Return exactly the lines of the records below, starting at the line that contains "etrans; [apply length_firstOccurrences_le" and ending at the line that contains "-- exists r0.", with both of those lines kept.

INFORMATION SHOWN -
※
Definition loadf (environ : gmap string string) (fname : string)
    (vard : gmap string value) (st : State) (files : gmap string string)
  : outcome Data * State * gmap string string :=
  match loadf_variables abspath environ fname vard with
  | Raise e => (Raise e, st, files)
  | Ret variables =>
      match files !! fname with
      | None => (Raise (IOError "No such file or directory"), st, files)
      | Some content =>
          yaml_load fname content (withVariables variables None fname)
                    st files
      end
  end.

End Loading.

(** A working directory and an environment to load from. *)
Module Environment.

Definition abspath (p : string) : string :=
  if isabs p then p else path_join "/etc/onl" p.

Definition environ : gmap string string :=
  {[ "HOME" := "/root"; "__DIR__" := "/nowhere"; "ARCH" := "amd64" ]}.

Definition vard : gmap string value := {[ "ARCH" := VStr "arm64" ]}.

Definition variables : gmap string value :=
  match loadf_variables abspath environ "root.yml" vard with
  | Ret variables => variables
  | Raise _ => ∅
  end.

(** An environment with a value that is not ASCII (0xE9). *)
Definition latin1 : gmap string string :=
  {[ "HOME" := "/root"; "LC_NAME" := String (ascii_of_nat 233) "" ]}.

End Environment.

(** * Definitions for the statements about the drain *)

(** ** Loaders and queues during the drain *)

(** A loader with its [state_generators] replaced. *)
Definition with_generators (l : Loader) (gens : list generator) : Loader :=
  {| name := name l; defaults := defaults l; overrides := overrides l;
     variables := variables l; root := root l; state_generators := gens |}.

(** A loader once [self.variables = data['variables']] has run. *)
Definition harvested (vars : gmap string value) (l : Loader) : Loader :=
  {| name := name l; defaults := defaults l; overrides := overrides l;
     variables := Some vars; root := root l;
     state_generators := state_generators l |}.

(** The queue of the loader at [ref]. *)
Definition queue_at (st : State) (ref : nat) : list generator :=
  from_option state_generators [] (loaders st !! ref).

(** ** Documents without directives *)

(** A node below which there is no [!script] and no [!include]. *)
Fixpoint plain (n : dnode) : bool :=
  match n with
  | DStr _ | DNull | DScalar _ _ => true
  | DSeq items => forallb plain items
  | DMap entries =>
      forallb (fun kv => plain (fst kv) && plain (snd kv)) entries
  | DScript _ | DInclude _ => false
  end.

Definition plain_generator (g : generator) : bool :=
  match g with
  | GenYamlMap _ entries _ => plain (DMap entries)
  | GenYamlSeq _ items _ => plain (DSeq items)
  | _ => true
  end.

(** The string scalars of a node: each is one template. *)
Fixpoint scalars (n : dnode) : nat :=
  match n with
  | DStr _ => 1%nat
  | DNull | DScalar _ _ | DScript _ | DInclude _ => 0%nat
  | DSeq items => list_sum (map scalars items)
  | DMap entries =>
      list_sum (map (fun kv => (scalars (fst kv) + scalars (snd kv))%nat)
                    entries)
  end.

(** ** Measures of a queue *)

(** The attempts the templates of a node can make: one by [start] and
    five by [defer] for each string scalar. *)
Definition node_budget (n : dnode) : nat := (6 * scalars n)%nat.

(** The attempts a queued generator can still lead to: [tries] for a
    template that is waiting, none for a finished [start] or a dummy
    generator, those of the nodes it will construct for a container. *)
Definition generator_budget (g : generator) : nat :=
  match g with
  | GenStartLazy t | GenDefer t => Z.to_nat (lt_tries t)
  | GenStartScalar _ | GenFn => 0%nat
  | GenYamlMap _ entries _ => node_budget (DMap entries)
  | GenYamlSeq _ items _ => node_budget (DSeq items)
  end.

Definition queue_budget (gens : list generator) : nat :=
  list_sum (map generator_budget gens).

(** A bound on the passes in which the generators that come of a node
    take part: seven for a string scalar (its [start], suspended, and
    [defer] with [tries] from 5 down to 0), one more than its nodes
    together for a container. *)
Fixpoint node_weight (n : dnode) : nat :=
  match n with
  | DStr _ => 7%nat
  | DNull | DScalar _ _ | DScript _ | DInclude _ => 0%nat
  | DSeq items => S (list_sum (map node_weight items))
  | DMap entries =>
      S (list_sum (map (fun kv =>
                          (node_weight (fst kv) + node_weight (snd kv))%nat)
                       entries))
  end.

Definition generator_weight (g : generator) : nat :=
  match g with
  | GenStartLazy t => (2 + Z.to_nat (lt_tries t))%nat
  | GenDefer t => (1 + Z.to_nat (lt_tries t))%nat
  | GenStartScalar _ | GenFn => 1%nat
  | GenYamlMap _ entries _ => node_weight (DMap entries)
  | GenYamlSeq _ items _ => node_weight (DSeq items)
  end.

Definition queue_weight (gens : list generator) : nat :=
  list_sum (map generator_weight gens).

(** The failed retries of a template, from [tries] down: [n] of them. *)
Fixpoint failed_retries (t : LazyTemplate) (n : nat) : list event :=
  match n with
  | O => []
  | S n' => EvDefer t false :: failed_retries (with_tries t (lt_tries t - 1)) n'
  end.

(** ** The frame of a drain *)

(** What the loader at [ref], constructing and draining, may change
    between two stores: lazy strings stay strings with the same raw
    content, attempts are only added, loaders keep their identity and
    their scope but for the document variables of the loader at [ref],
    when it has no root, and of the loaders that hold a dict as their
    [variables]; dicts and lists only grow. *)
Definition drain_frame (ref : nat) (st st' : State) : Prop :=
  (forall c ls, strings st !! c = Some ls ->
     exists ls', strings st' !! c = Some ls' /\ ls_raw ls' = ls_raw ls) /\
  (exists evs, attempts st' = attempts st ++ evs) /\
  List.length (loaders st') = List.length (loaders st) /\
  (forall i l,
     loaders st !! i = Some l ->
     exists l',
       loaders st' !! i = Some l' /\
       name l' = name l /\ defaults l' = defaults l /\
       overrides l' = overrides l /\ root l' = root l /\
       (variables l' = variables l \/
        (i = ref /\ root l = None) \/
        exists d, (i, d) ∈ aliases (heap st))) /\
  (forall i d, (i, d) ∈ aliases (heap st') ->
     (i, d) ∈ aliases (heap st) \/
     (i = ref /\ exists l, loaders st !! i = Some l /\ root l = None)) /\
  (forall d items, dicts (heap st) !! d = Some items ->
     exists more, dicts (heap st') !! d = Some (items ++ more)) /\
  (forall l items, lists (heap st) !! l = Some items ->
     exists more, lists (heap st') !! l = Some (items ++ more)).
Lemma concat_sources (es : list FileEntry) (keys : list string) :
  NoDup keys ->
  (forall e, e ∈ es -> filename e ∈ keys) ->
  concat (map (fun n => sources n es) keys) ≡ₚ path <$> es.
Proof.
  intros Hnd. induction es as [|e es IH]; intros Hkeys.
  - clear. induction keys as [|n keys IH]; [done | by simpl].
  - rewrite fmap_cons, <- IH by (intros; apply Hkeys; by right).
    rewrite <- (concat_insert_one (fun n => sources n es) (filename e))
      by (done || apply Hkeys; left).
    assert (Heq : map (fun n => sources n (e :: es)) keys
                  = map (fun n => if decide (filename e = n)
                                  then path e :: sources n es
                                  else sources n es) keys).
    { apply map_ext. intros n. unfold sources. case_decide as Hn.
      - by rewrite filter_cons_True.
      - by rewrite filter_cons_False. }
    by rewrite Heq.
Qed.

Lemma tabulate_keys {V : Type} (g : string -> V) (keys : list string) :
  fst <$> map (fun n => (n, g n)) keys = keys.
Proof. induction keys as [|n keys IH]; [done |]. cbn. by f_equal. Qed.

Lemma tabulate_values {V : Type} (g : string -> V) (keys : list string) :
  snd <$> map (fun n => (n, g n)) keys = map g keys.
Proof. induction keys as [|n keys IH]; [done |]. cbn. by f_equal. Qed.

(** X9: after the loop that fills it, [entryCount] answers a name that
    some entry has with the paths of all the entries of that name, in
    input order, and any other name with [undefined]; its keys are
    pairwise different; and its values together hold every entry's path
    exactly once. *)
Theorem entryCount_contents (es : list FileEntry) :
  (forall n,
     JsMap.get n (countEntries es)
     = if decide (n ∈ filename <$> es)
       then Some (path <$> filter (fun e => filename e = n) es)
       else None)
  /\ NoDup (fst <$> countEntries es)
  /\ concat (snd <$> countEntries es) ≡ₚ path <$> es.
Proof.
  rewrite countEntries_closed. split_and!.
  - intros n. rewrite JsMap_get_tabulate.
    destruct (decide (n ∈ filename <$> es)) as [Hn|Hn].
    + by rewrite decide_True by by apply elem_of_firstOccurrences.
    + rewrite decide_False; [done |].
      intros Hin. by apply Hn, elem_of_firstOccurrences.
  - rewrite tabulate_keys. apply NoDup_firstOccurrences.
  - rewrite tabulate_values.
    apply (concat_sources es); [apply NoDup_firstOccurrences |].
    intros e He. apply elem_of_firstOccurrences.
    by apply list_elem_of_fmap_2.
Qed.

(** X10: the test [entryCount.size != files.length] is exact: the map
    never has more keys than there are entries, and it has as many exactly
    when no two entries share a name; so a request that passes the earlier
    checks gets past the duplicate check if and only if its entry names
    are pairwise different. *)
Theorem size_test_is_exact {Path : PathModule} (options : OptionsType)
    (w : World) :
  JsMap.size (countEntries (entriesOf options)) <= length (entriesOf options)
  /\ (JsMap.size (countEntries (entriesOf options))
      = length (entriesOf options)
      <-> NoDup (filename <$> entriesOf options))
  /\ (checksBeforeEntries options w ->
      (NoDup (filename <$> entriesOf options)
       <-> exists o es w', prepare options w = (Returned (o, es), w'))).
Proof.
  split_and!.
  - unfold JsMap.size. rewrite countEntries_closed, length_map.
    etrans; [apply length_firstOccurrences_le | by rewrite length_fmap].
  - rewrite <- countEntries_size. symmetry. apply Nat.eqb_eq.
  - intros Hchecks. split.
    + intros Hnodup.
      destruct (prepare_spec options w) as [_|reads msg Hno|_ Hdup];
        [eauto | done | done].
    + intros (o & es & w' & Hrun).
      by apply prepare_returns in Hrun as ([_ ?] & _).
Qed.
Lemma last_revlog_sound (cid m : Z) (t : Tables) :
  last_revlog cid t = Some m ->
  (exists r, r ∈ revlog t /\ revlog_cid r = cid /\ revlog_id r = m) /\
  (forall r, r ∈ revlog t -> revlog_cid r = cid -> revlog_id r <= m).
Proof.
  unfold last_revlog. revert m.
  induction (revlog t) as [|r0 l IH]; intros m; cbn; [discriminate|].
  destruct (Z.eqb_spec (revlog_cid r0) cid) as [Hc | Hc].
  - destruct (foldr _ None l) as [m0|] eqn:Hl.
    + destruct (IH m0 eq_refl) as ((r1 & Hr1 & Hc1 & Hi1) & Hmax).
      intros [= <-]. split.
      * destruct (Z.max_spec m0 (revlog_id r0)) as [[_ Hm] | [_ Hm]]; rewrite Hm.
        -- exists r0. split; [apply elem_of_cons; auto | auto].
        -- exists r1. split; [apply elem_of_cons; auto | auto].
      * intros r Hr Hcr. apply elem_of_cons in Hr as [Heq | Hr].
        -- subst r. lia.
        -- specialize (Hmax r Hr Hcr). lia.
    + intros [= <-]. split.
      * exists r0. split; [apply elem_of_cons; auto | auto].
      * intros r Hr Hcr. apply elem_of_cons in Hr as [Heq | Hr].
        -- subst r. lia.
        -- exfalso.
           exact (proj1 (last_revlog_None cid (mkTables (col_row t) (cards t)
                    (note_tags t) l (config t) (today_counts t))) Hl r Hr Hcr).
  - intros Hm. destruct (IH m Hm) as ((r & Hr & Hcr & Hi) & Hmax). split.
    + exists r. split; [apply elem_of_cons; auto | auto].
    + intros r' Hr' Hcr'. apply elem_of_cons in Hr' as [Heq | Hr'].
      * subst r'. contradiction.
      * auto.
Qed.

(** X4.  Undoing a review is no rollback: it calls neither commit nor
    rollback nor begin, leaves the committed tables and the open transaction
    alone, raises the mutation flag, so that the next save commits, and
    takes one off the scheduler's repetition counter. *)
Theorem undo_review_is_no_rollback (nm : string) (d : list Card) (c : Card)
    (wl : bool) (ty : string) (w : World) :
  _undo (col w) = Some (ReviewUndo nm (d ++ [c]) wl) ->
  stats_type (card_queue c) = Some ty ->
  exists w',
    undo w = Ok (Some (card_id c)) w' /\
    probe w' = probe w /\
    saved (db (col w')) = saved (db (col w)) /\
    open_trx (db (col w')) = open_trx (db (col w)) /\
    dirty w' = true /\
    reps (sched (col w')) = reps (sched (col w)) - 1 /\
    sched_class (sched (col w')) = sched_class (sched (col w)).
Proof.
  intros Hu Hty.
  destruct (undo_review_effects nm d c wl ty w Hu Hty)
    as (w' & T & now & Hrun & _ & _ & _ & _ & _ & Hsched & Hsaved & Htrx & Hflag).
  destruct (undo_review_run nm d c wl ty w Hu Hty) as (w2 & Hrun2 & _ & Hp).
  rewrite Hrun in Hrun2. injection Hrun2 as <-.
  exists w'. unfold dirty. rewrite Hflag, Hsched. repeat split; assumption.
Qed.




End ReviewUndoFacts.

(** ** Further properties of the undo log and of housekeeping *)

Section MoreFacts.
Context `{E : Externals}.

(** The clock reading a save leaves in [_lastSave]. *)
Lemma save_lastSave (name : option string) (mod_ : option Z) (trx : bool)
    (w : World) :
  exists w',
    save name mod_ trx w = Ok tt w' /\
    _lastSave (col w') =
      clock_ms (if dirty w
                then match mod_ with None => S (ticks w) | Some _ => ticks w end
                else ticks w).
Proof.
  unfold save, dirty.
  unfold mbind at 1, M_bind at 1, gets at 1.
  destruct w as [[[flag begun lv sv n] srv lsv u sc] p t].
  cbn [db_mod db col live last_begin_at ticks]. destruct flag; cbn [orb].
  - run. destruct mod_ as [v|], trx; cbn; rewrite !markOp_run; cbn;
      eexists; split; reflexivity.
  - run. destruct (begun =? col_mod (col_row lv)); cbn;
      destruct mod_ as [v|], trx; cbn; rewrite !markOp_run; cbn;
      eexists; split; reflexivity.
Qed.

(** A save that ends the transaction, in full. *)
Lemma save_closing_inv (name : option string) (mod_ : option Z) (w : World) :
  exists w',
    save name mod_ false w = Ok tt w' /\
    probe w' = probe w ++ [if dirty w then EvCommit else EvRollback] /\
    live (db (col w')) =
      (if dirty w
       then with_col_row (set_mod (stamp mod_ w)) (live (db (col w)))
       else saved (db (col w))) /\
    saved (db (col w')) = live (db (col w')) /\
    db_mod (db (col w')) = false /\
    open_trx (db (col w')) = 0%nat.
Proof.
  unfold save, dirty, stamp.
  unfold mbind at 1, M_bind at 1, gets at 1.
  destruct w as [[[flag begun lv sv n] srv lsv u sc] p t].
  cbn [db_mod db col live last_begin_at ticks saved probe]. destruct flag; cbn [orb].
  - run. destruct mod_ as [v|]; cbn; rewrite !markOp_run; cbn;
      (eexists; split; [reflexivity|]); cbn; rewrite ?Z.div_mul by lia;
      repeat split.
  - run. destruct (begun =? col_mod (col_row lv)); cbn;
      destruct mod_ as [v|]; cbn; rewrite !markOp_run; cbn;
      (eexists; split; [reflexivity|]); cbn; rewrite ?Z.div_mul by lia;
      repeat split.
Qed.

(** X8.  A checkpoint undo takes back what was written after the save that
    set the checkpoint, and nothing of what that save committed: after
    [save(label)], any statement and [undo()], the tables are those the save
    committed when the storage was dirty, and those of the last commit
    before it when it was not. *)
Theorem checkpoint_undo_discards_later_edits (label : string)
    (mod_ : option Z) (edit : Tables -> Tables) (w : World) :
  label <> "" ->
  exists w',
    (save (Some label) mod_ true ;; db_execute edit ;; undo) w = Ok None w' /\
    live (db (col w')) =
      (if dirty w
       then with_col_row (set_mod (stamp mod_ w)) (live (db (col w)))
       else saved (db (col w))) /\
    saved (db (col w')) = live (db (col w')) /\
    _undo (col w') = None /\
    open_trx (db (col w')) = 1%nat.
Proof.
  intros Hlabel.
  destruct (save_run (Some label) mod_ true w)
    as (w1 & Hsave & Hu & _ & Hclean & Hdirty).
  assert (Hrec : _undo (col w1) = Some (CheckpointUndo label)).
  { rewrite Hu. destruct label; [congruence | reflexivity]. }
  assert (Hsaved : saved (db (col w1)) =
    (if dirty w then with_col_row (set_mod (stamp mod_ w)) (live (db (col w)))
     else saved (db (col w)))).
  { destruct (dirty w).
    - destruct (Hdirty eq_refl) as (Hlive & Hcommitted & _).
      rewrite Hcommitted. exact Hlive.
    - rewrite (Hclean eq_refl eq_refl). reflexivity. }
  unfold mbind at 1, M_bind at 1. rewrite Hsave.
  unfold undo. run. rewrite Hrec. cbn.
  eexists. split; [reflexivity|]. cbn. rewrite Hsaved. repeat split.
Qed.

(** X9.  [autosave] saves exactly when the clock is more than 300 seconds
    past the last save, and then answers [True] and restarts the count from
    the save's own reading of the clock; otherwise it answers [None] and
    only the clock has been read. *)
Theorem autosave_after_five_minutes (w : World) :
  (300000 < clock_ms (ticks w) - _lastSave (col w) ->
   exists w',
     autosave w = Ok (Some true) w' /\
     save None None true (mkWorld (col w) (probe w) (S (ticks w))) = Ok tt w' /\
     _lastSave (col w') =
       clock_ms (if dirty w then S (S (ticks w)) else S (ticks w))) /\
  (clock_ms (ticks w) - _lastSave (col w) <= 300000 ->
   autosave w = Ok None (mkWorld (col w) (probe w) (S (ticks w)))).
Proof.
  unfold autosave. run.
  split.
  - intros Hlate. apply Z.ltb_lt in Hlate. rewrite Hlate.
    set (w0 := mkWorld (col w) (probe w) (S (ticks w))).
    destruct (save_lastSave None None true w0) as (w' & Hsave & Hlast).
    exists w'. rewrite Hsave. split; [reflexivity|]. split; [reflexivity|].
    rewrite Hlast. subst w0. unfold dirty. cbn. destruct (_ || _); reflexivity.
  - intros Hsoon. apply Z.ltb_ge in Hsoon. rewrite Hsoon. reflexivity.
Qed.

(** X10.  [optimize] ends inside one open transaction on a clean storage
    whose live tables are the committed ones: pending changes of a dirty
    storage are committed first, and what an undetected change left in the
    live tables of a clean storage is rolled back. *)
Theorem optimize_reopens_clean (w : World) :
  exists w',
    optimize w = Ok tt w' /\
    probe w' = probe w ++ [if dirty w then EvCommit else EvRollback; EvBegin] /\
    live (db (col w')) =
      (if dirty w
       then with_col_row (set_mod (clock_ms (ticks w))) (live (db (col w)))
       else saved (db (col w))) /\
    saved (db (col w')) = live (db (col w')) /\
    open_trx (db (col w')) = 1%nat /\
    dirty w' = false.
Proof.
  unfold optimize, db_execute_maintenance.
  destruct (save_closing_inv None None w)
    as (w1 & Hsave & Hp & Hlive & Hsaved & Hflag & Htrx).
  unfold mbind at 1, M_bind at 1. rewrite Hsave. run.
  eexists. split; [reflexivity|]. unfold dirty. cbn.
  rewrite Hp, Hflag, Hsaved, Hlive, Htrx, Z.eqb_refl, <- app_assoc.
  unfold stamp. repeat split.
Qed.



(** X13.  [schedVer] answers 1 when no version is persisted and the
    persisted version when it is 1 or 2; any other persisted value makes it
    fail with the configuration error.  It never changes the collection. *)
Theorem schedVer_default_and_bounds (w : World) :
  (persisted_version w = None -> schedVer w = Ok 1 w) /\
  (forall v, persisted_version w = Some v -> v = 1 \/ v = 2 ->
     schedVer w = Ok v w) /\
  (forall v, persisted_version w = Some v -> v <> 1 -> v <> 2 ->
     schedVer w = Raise (Exception "Unsupported scheduler version") w).
Proof.
  split; [|split].
  - intros Hnone. rewrite schedVer_supported; rewrite Hnone; cbn;
      [reflexivity | apply supported_intro; auto].
  - intros v Hv Hin. rewrite schedVer_supported; rewrite Hv; cbn;
      [reflexivity | apply supported_intro; exact Hin].
  - intros v Hv H1 H2. apply schedVer_unsupported. rewrite Hv. cbn.
    intros Hin. apply supported_inv in Hin. tauto.
Qed.

(** X14.  Whenever a version change returns, [schedVer] answers the version
    asked for.  Either that version was in use and nothing was touched, or
    the change went through the schema gate, ran the migration routine of
    that direction once and loaded a new scheduler of the class of that
    version. *)
Theorem changeSchedulerVer_postcondition (ver : Z) (w w' : World) :
  changeSchedulerVer ver w = Ok tt w' ->
  schedVer w' = Ok ver w' /\
  ver ∈ supportedSchedulerVersions /\
  ((schedVer w = Ok ver w /\ w' = w) \/
   (schedVer w <> Ok ver w /\
    sched (col w') = fresh_scheduler ver /\
    probe w' = probe w ++ [EvCommit; EvBegin; migration_event ver])).
Proof.
  unfold changeSchedulerVer. unfold mbind at 1, M_bind at 1.
  destruct (schedVer w) as [cur w0 | e w0] eqn:Hcur; [|discriminate].
  destruct (schedVer_inv cur w w0 Hcur) as (-> & Hin & _).
  destruct (Z.eqb_spec ver cur) as [-> | Hne].
  - intros [= <-]. auto.
  - destruct (bool_decide (ver ∈ supportedSchedulerVersions)) eqn:Hsup;
      cbn [negb]; [|discriminate].
    apply bool_decide_eq_true_1 in Hsup.
    unfold mbind at 1, M_bind at 1.
    destruct (modSchema true w) as [[] w1 | e w1] eqn:Hmod; [|discriminate].
    destruct (modSchema_inv true w w1 Hmod) as (_ & _ & _ & _ & _ & Hp1 & _).
    unfold migration_event, fresh_scheduler.
    unfold _loadScheduler, schedVer at 1.
    destruct (supported_inv ver Hsup) as [-> | ->]; run;
      rewrite lookup_insert_eq; cbn; intros [= <-];
      (split; [unfold schedVer; run; rewrite lookup_insert_eq; reflexivity|]);
      (split; [exact Hsup|]); right; cbn; rewrite Hp1, <- app_assoc;
      (split; [congruence|]); split; reflexivity.
Qed.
※
SOLUTION TO THIS EXERCISE -
    etrans; [apply length_firstOccurrences_le | by rewrite length_fmap].
  - rewrite <- countEntries_size. symmetry. apply Nat.eqb_eq.
  - intros Hchecks. split.
    + intros Hnodup.
      destruct (prepare_spec options w) as [_|reads msg Hno|_ Hdup];
        [eauto | done | done].
    + intros (o & es & w' & Hrun).
      by apply prepare_returns in Hrun as ([_ ?] & _).
Qed.
Lemma last_revlog_sound (cid m : Z) (t : Tables) :
  last_revlog cid t = Some m ->
  (exists r, r ∈ revlog t /\ revlog_cid r = cid /\ revlog_id r = m) /\
  (forall r, r ∈ revlog t -> revlog_cid r = cid -> revlog_id r <= m).
Proof.
  unfold last_revlog. revert m.
  induction (revlog t) as [|r0 l IH]; intros m; cbn; [discriminate|].
  destruct (Z.eqb_spec (revlog_cid r0) cid) as [Hc | Hc].
  - destruct (foldr _ None l) as [m0|] eqn:Hl.
    + destruct (IH m0 eq_refl) as ((r1 & Hr1 & Hc1 & Hi1) & Hmax).
      intros [= <-]. split.
      * destruct (Z.max_spec m0 (revlog_id r0)) as [[_ Hm] | [_ Hm]]; rewrite Hm.
        -- exists r0. split; [apply elem_of_cons; auto | auto].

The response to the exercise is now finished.